After a thoroughly unsatisfactory shower, I padded back into the bathroom to investigate. The hole seems to have been designed. I poked my finger up into it and tried to find a flap or something that I could close. Nothing.
I then decided to seal the hole with electrical duct, thus forcing the water to go up to the shower head. I couldn’t find any tape in the house.
Then I tried shoving a ball of blu tack into the hole. This was unsuccessful. The blu tack seal was not watertight and the water continued to spurt out around the blue blob.
In my search for duct tape, I had come across tubes of sealant under the kitchen sink. I wondered if I was brave enough to use them to make a watertight seal.
By this time, I was getting late for work. However, I was on the scent of a trail now and I wanted to get to the end.
I hopped on the internet and found the website of Triton, the manufacturer of the shower unit. Here, I started to get answers.
Frequently asked question: When I turn on my electric shower water starts leaking out from the bottom of the unit, why?
If water is leaking from a clear plastic tube or small plastic elbow in the unit, then the Pressure Relief Device (PRD) has been activated. The most common reasons for the PRD to activate are that the showerhead has become blocked or there is a restriction in the shower hose.
That’s it! London’s water is stupidly hard. My cups of tea always carry a film of calcium. The showerhead must be blocked with lime scale.
I longed to solve the problem now but I had a teleconference with South Africa at 9am…
So I rushed to work, had my teleconference, another meeting, a teleconference with Dubai, found out that three team members (good friends) had just been made redundant, then another meeting.
After a depressed lunch commiserating with laid off colleagues, I went on the internet and paid for a new PRD to be posted to me First Class.
I worked late, got home to cook and eat dinner, then went on the internet again (what did we do before the WWW?) to find out how one goes about cleaning a showerhead.
I originally imagined that I had to do something like unscrew the showerplate and scrub it with a toothbrush. Then a colleague suggested soaking the showerhead in a lemon juice solution. My parents said vinegar would work too. I don’t have lemons at home. I do have vinegar, so I went downstairs to get a bucket and my bottle of vinegar.
Under the kitchen sink, right next to the bucket, were two packets of lime descaler! How fabulous.
I mixed the lime descaler with water and sunk the showerhead in the solution for half an hour. Then I wiggled the showerhead in a bowl of clean water, scrubbed it with a toothbrush for good measure, and was gratified to see lots of little brown bits sinking to the bottom of the bowl.
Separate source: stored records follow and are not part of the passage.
(** * rtl-entropy, bladeRF front end: the sample-conditioning loop

    A shallow embedding of [src/brf_entropy.c]: the discard-bit ring buffer
    ([store_hash_data], lines 199-216) and the body of the sample loop of
    [main] (lines 402-470): von Neumann debiasing of the three bit pairs of a
    sample, the bit accumulator, the FIPS gate and the two output paths
    (AES under a key hashed from the discard pool, or XOR with the previous
    block).

    Globals of the C file become the fields of [state]; [fwrite] and
    [log_line] append to the [output] and [logged] fields.  The headers
    [defines.h], [fips.h], [util.h] and OpenSSL are not part of the file:
    what the loop takes from them is gathered in [Env].

    [main] as it stands prints a notice and exits at lines 268-269, and
    nothing in it fills [buffer] or sets [n_read]; the embedding is of the
    loop itself, with the sample batch as an argument. *)

From Stdlib Require Import ZArith Lia List Bool.
From stdpp Require Import base numbers list.
Import ListNotations.
Local Open Scope Z_scope.

(** ** Machine integers *)

(** [unsigned int] is 32 bits wide and [unsigned char] 8 bits wide. *)
Definition u32 (x : Z) : Z := x mod 2 ^ 32.
Definition u8 (x : Z) : Z := x mod 2 ^ 8.

(** [SHA512_DIGEST_LENGTH] of [openssl/sha.h]. *)
Definition SHA512_DIGEST_LENGTH : nat := 64.

(** ** Outcomes

    An access outside the declared extent of an array has no defined
    behaviour in C; the embedding stops there and reports the index. *)
Inductive fault : Type :=
| OutOfBounds (idx : Z)
| OutOfFuel.

Inductive result (A : Type) : Type :=
| Ok (a : A)
| Fault (f : fault).
Arguments Ok {A} a.
Arguments Fault {A} f.

Definition bind {A B : Type} (m : result A) (k : A -> result B) : result B :=
  match m with
  | Ok a => k a
  | Fault f => Fault f
  end.

Notation "x <-- m ;; k" := (bind m (fun x => k))
  (at level 100, m at next level, right associativity).

(** [a[i]] for an array declared with [size] elements. *)
Definition arr_read (size : nat) (a : list Z) (i : Z) : result Z :=
  if (0 <=? i) && (i <? Z.of_nat size)
  then Ok (a !!! Z.to_nat i)
  else Fault (OutOfBounds i).

(** ** What the loop takes from outside the file *)
Record Env : Type := mkEnv {
  (** [defines.h]: the size of [bitbuffer] and [bitbuffer_old]. *)
  BUFFER_SIZE : nat;
  (** [fips.h]: the context, its initial value after [fips_init], the test
      battery (it returns a bit mask of failed tests, 0 for a pass) and the
      table of masks, one per test name. *)
  fips_ctx_t : Type;
  fips_init : fips_ctx_t;
  fips_run_rng_test : fips_ctx_t -> list Z -> Z * fips_ctx_t;
  fips_test_mask : list Z;
  (** OpenSSL and [util.h]. *)
  SHA512 : list Z -> list Z;
  EVP_CIPHER_CTX : Type;
  aes_init : list Z -> EVP_CIPHER_CTX;
  aes_encrypt : EVP_CIPHER_CTX -> list Z -> list Z;
  (** Command line flags, fixed before the loop starts. *)
  gflags_encryption : Z;
  gflags_detach : Z
}.

Definition N_FIPS_TESTS (E : Env) : nat := length (fips_test_mask E).

(** ** Program state *)
Record state (E : Env) : Type := mkState {
  bitbuffer : list Z;
  bitbuffer_old : list Z;
  hash_buffer : list Z;
  hash_data_buffer : list Z;
  bitcounter : Z;
  buffercounter : Z;
  hash_data_counter : Z;
  hash_data_bit_counter : Z;
  hash_loop : Z;
  fipsctx : fips_ctx_t E;
  (** one entry per [fwrite] to [output], oldest first *)
  output : list (list Z);
  (** index into [fips_test_names] of every "Failed: ..." line logged *)
  logged : list nat;
  (** every block handed to [fips_run_rng_test], oldest first *)
  tested : list (list Z)
}.
Arguments mkState {E}.
Arguments bitbuffer {E} s.
Arguments bitbuffer_old {E} s.
Arguments hash_buffer {E} s.
Arguments hash_data_buffer {E} s.
Arguments bitcounter {E} s.
Arguments buffercounter {E} s.
Arguments hash_data_counter {E} s.
Arguments hash_data_bit_counter {E} s.
Arguments hash_loop {E} s.
Arguments fipsctx {E} s.
Arguments output {E} s.
Arguments logged {E} s.
Arguments tested {E} s.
I had resigned myself to having baths for the next day or two while waiting for the new PRD to arrive so that I could replaced the tripped one. PRDs are ‘use once’ and need to be installed back into place.
Imagine my excitement, then, when my freshly cleaned showerhead started squirting out a respectable stream of water!
There is still some water (around a third of the total flow) coming out of the hole at the bottom. I think the only way to stop that is to replace the PRD. But while I wait for the spare one and while I take a couple of days to figure out how to install it, I will at least be able to have hot showers.
Hooray for DIY Joan!
A few paragraphs in, I was thinking, “Er, Joan, you probably shouldn’t just block it off… it’ll probably explode…” lol
I was quite proud of the blu tack idea.
We decided to fix our shower head after years of long-haired flatmates dealing with mediocre water pressure, but the plumber told us we’d need to buy a new showerhead. Which one of us went to do, but as she was waiting in line with the new purchase, also holding the old one which she brought for comparison, a little doohickey popped out of the old one, long story short we didn’t need a new one any more. However my other flatmate didn’t know anything had changed and when he turned it on had an experience rather like the final scene of http://www.youtube.com/watch?v=dlrtQb24Qxw. He told us he was sorry about the scratch marks on the walls 🙂
Hahaha, that’s hilarious!! Those Seinfeld people. They really do turn the ordinary into the profound.